53. Overloading Operators (Continued)
op1 binaryOp op2 is interpreted as op1 receiving the message binaryOp with the argument op2.
The expression can also be written as follows:
op1. oprator binaryOp(op2)
For example
r1 + r2 or r1.operator+(r2)

54. Friends
Classes or functions can be declared to be a friend of a class.
Friends have access to the private members of a class.
Friend functions are not received by class instances and thus do not have access to this pointer.
Friend functions are necessary when the left operand is not an instance of the class being defined.

55. Friends versus Members
class Rational {
public:
friend Rational operator+(Rational, Rational); }
Versus the member function
Rational operator+(Rational); };

56. Friends versus Members (Continued)
Binary operators that are friend functions have two arguments; those that are member functions have one. Unary operators that are friend functions have one argument; those that are member functions have none.
Constructors, destructors, and virtual functions must be members.
The overloaded operators = (assignment), ( ) (function call), [ ] (subscripting), and -> (class member access) must be member functions, not friends.
Operations modifying state should be members.
Choose members when possible.

57. A Special Friend class Rational {
friend ostream& operator << (ostream&, Rational&);
… };
ostream& operator << (ostream& s, Rational& r)
return (s << r.numerator << “/” << r.denominator << “\n”); }

58. Constructors for Type Conversion
class Rational {
public:
Rational operator+(Rational);
Rational operator+(int);
friend Rational operator+(int, Rational); };

59. Constructors for Type Conversion (Continued)
Using implicit type conversion is easier:
class Rational {
public:
Rational (int, int=1); // or any constructor that takes one int
friend Rational operator+(Rational, Rational); … };

60. Constructors for Type Conversion (Continued)
Both of these allow:
Rational a(1, 2), b(1, 1);
b = a + a;
b = a + 1;
b = 1 + a;
Using implicit conversion allows the addtion function to be written once instead of three times.

61. Constructors for Type Conversion (Continued)
A constructor with one argument is a user-defined conversion operator that can be implicitly applied
Only one level of conversion will be implicitly applied.
Conversion can be explicitly requested by casting:
typeName(expression)
This notation can also be used for basic types as an alternative to the traditional C cast notation.
Member functions are invoked only for real objects; friend functions can be called for an object created by implicit conversion.

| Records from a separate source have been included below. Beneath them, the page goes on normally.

(** C27: When the speed argument is missing or not a number
    ([ToNumber] gives [NaN]: an empty slot, a word), every Tello speed
    block still returns normally and sends its code followed by ["NaN"]:
    neither the cap nor the sign catches it, and the simulator's decoding
    of that message is exactly the block's command, with a [NaN] speed. *)
Theorem tello_speed_nan (op code neg : string) (L : Z) (h : jsargs -> JS value) (a : jsargs)
    (s : state) (l : nat) (u : unity) :
  (op, (code, neg, L)) ∈ tello_speed_blocks -> T.method op = Some h -> args_wf a ->
  to_number a.["n"] = JNaN ->
  globals s !! "djiTelloInstance" = Some (VUnity l) -> unities s !! l = Some u ->
  run (h a) s = (sent s l u (code +:+ "NaN"), Normal VUndefined) /\
  decode_message (code +:+ "NaN") = T.command_of op a.
Proof.
  intros Hin Hm Ha Hn Hinst Hu. split.
  - by rewrite (tello_speed_block_run op code neg L h a s l u), speed_nan.
  - unfold tello_speed_blocks in Hin. rewrite !elem_of_cons, elem_of_nil in Hin.
    destruct_or! Hin; simplify_eq; unfold T.command_of; cbn -[speed decode_message];
      by rewrite speed_nan.
Qed.

Lemma tello_speed_nan_witness :
  ("set_gaz", ("0,120,0,", "下降", 100%Z)) ∈ tello_speed_blocks /\
  T.method "set_gaz" = Some T.set_gaz /\ args_wf ∅ /\ to_number (∅ : jsargs).["n"] = JNaN /\
  globals example_page !! "djiTelloInstance" = Some (VUnity 0) /\
  unities example_page !! 0%nat = Some (mk_unity "djiTello_drone" "static/dji_tello/dji_tello.json" []) /\
  run (T.set_gaz ∅) example_page =
    (sent example_page 0 (mk_unity "djiTello_drone" "static/dji_tello/dji_tello.json" []) ("0,120,0," +:+ "NaN"),
     Normal VUndefined) /\
  decode_message ("0,120,0," +:+ "NaN") = T.command_of "set_gaz" ∅.
Proof. do 6 (split; [concrete|]). apply (tello_speed_nan "set_gaz" "0,120,0," "下降" 100); concrete. Defined.

(** ** The Mambo's four-axis block *)

(** [x] is a finite number of value [q]. *)
Definition sends_value (x : jsnum) (q : Q) : Prop :=
  match x with JNum m e => (dec_q m e == q)%Q | _ => False end.

Lemma speed_value (a : jsargs) dir neg n L (m : Z) (e : nat) :
  to_number a.[n] = JNum m e ->
  sends_value (speed a dir neg n L) (ref_speed (loose_eq_str a.[dir] neg) (dec_q m e) L).
Proof. intros Hn. destruct (speed_q a dir neg n L m e Hn) as (m' & e' & -> & Hq). exact Hq. Qed.

(** C18: [pitch_roll_yaw_gaz] of the Mambo sends, for finite speeds,
    ["0,140,0,r:p:g:y"] where each of the four numbers has exactly the
    value [ref_speed] of its own axis: roll from [p] and menu [o], pitch
    from [n] and [m], gaz from [t] and [s], yaw from [r] and [q] -- each
    capped at 100 and negated for the menu's negative direction. *)
Theorem mambo_axes_reference (a : jsargs) (s : state) (l : nat) (u : unity)
    (mp mr my mg : Z) (ep er ey eg : nat) :
  args_wf a ->
  to_number a.["n"] = JNum mp ep -> to_number a.["p"] = JNum mr er ->
  to_number a.["r"] = JNum my ey -> to_number a.["t"] = JNum mg eg ->
  globals s !! "gameInstance" = Some (VUnity l) -> unities s !! l = Some u ->
  exists r p g y,
    run (M.pitch_roll_yaw_gaz a) s =
      (sent s l u ("0,140,0," +:+ num_to_string r +:+ ":" +:+ num_to_string p +:+ ":"
                    +:+ num_to_string g +:+ ":" +:+ num_to_string y), Normal VUndefined) /\
    sends_value r (ref_speed (loose_eq_str a.["o"] "左移動") (dec_q mr er) 100) /\
    sends_value p (ref_speed (loose_eq_str a.["m"] "後進") (dec_q mp ep) 100) /\
    sends_value g (ref_speed (loose_eq_str a.["s"] "下降") (dec_q mg eg) 100) /\
    sends_value y (ref_speed (loose_eq_str a.["q"] "左旋回") (dec_q my ey) 100).
Proof.
  intros Ha Hp Hr Hy Hg Hinst Hu. eexists _, _, _, _. split_and!.
  - erewrite (M.mambo_method_sends "pitch_roll_yaw_gaz"); [|reflexivity..|exact Ha|exact Hinst|exact Hu].
    reflexivity.
  - by apply speed_value.
  - by apply speed_value.
  - by apply speed_value.
  - by apply speed_value.
Qed.

Lemma mambo_axes_reference_witness :
  args_wf M.example_axes /\
  to_number M.example_axes.["n"] = JNum 150 0 /\ to_number M.example_axes.["p"] = JNum 20 0 /\
  to_number M.example_axes.["r"] = JNum 55 1 /\ to_number M.example_axes.["t"] = JNum 30 0 /\
  globals example_page !! "gameInstance" = Some (VUnity 1) /\
  unities example_page !! 1%nat = Some (mk_unity "gameContainer_drone" "static/WebGL/WebGL.json" []) /\
  exists r p g y,
    run (M.pitch_roll_yaw_gaz M.example_axes) example_page =
      (sent example_page 1 (mk_unity "gameContainer_drone" "static/WebGL/WebGL.json" [])
         ("0,140,0," +:+ num_to_string r +:+ ":" +:+ num_to_string p +:+ ":"
            +:+ num_to_string g +:+ ":" +:+ num_to_string y), Normal VUndefined) /\
    sends_value r (ref_speed (loose_eq_str M.example_axes.["o"] "左移動") (dec_q 20 0) 100) /\
    sends_value p (ref_speed (loose_eq_str M.example_axes.["m"] "後進") (dec_q 150 0) 100) /\
    sends_value g (ref_speed (loose_eq_str M.example_axes.["s"] "下降") (dec_q 30 0) 100) /\
    sends_value y (ref_speed (loose_eq_str M.example_axes.["q"] "左旋回") (dec_q 55 1) 100).
Proof. do 7 (split; [concrete|]). apply mambo_axes_reference; concrete. Defined.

62. Conversion Operators class Rational { … public:
operatior int( ) //convert from Rational to int
return int (float (numerator) / denominator + 0.5); }

63. Constructors for Type Conversion
There are several limitations in using constructors for type conversion:
They may not allow implicit conversion from a user-defined type to a basic type
They must modify the declaration for an old type when specifying a conversion from a new type to it.
When both forms of type conversion are in a program, the compiler flags ambiguities. For example, if both the one-parameter constructor for Rational and the int( ) operator exist, given
Rational a(1, 2);
a + 1 generates a compile-time error, because a can be converted to an int, or 1 can be converted to a Rational.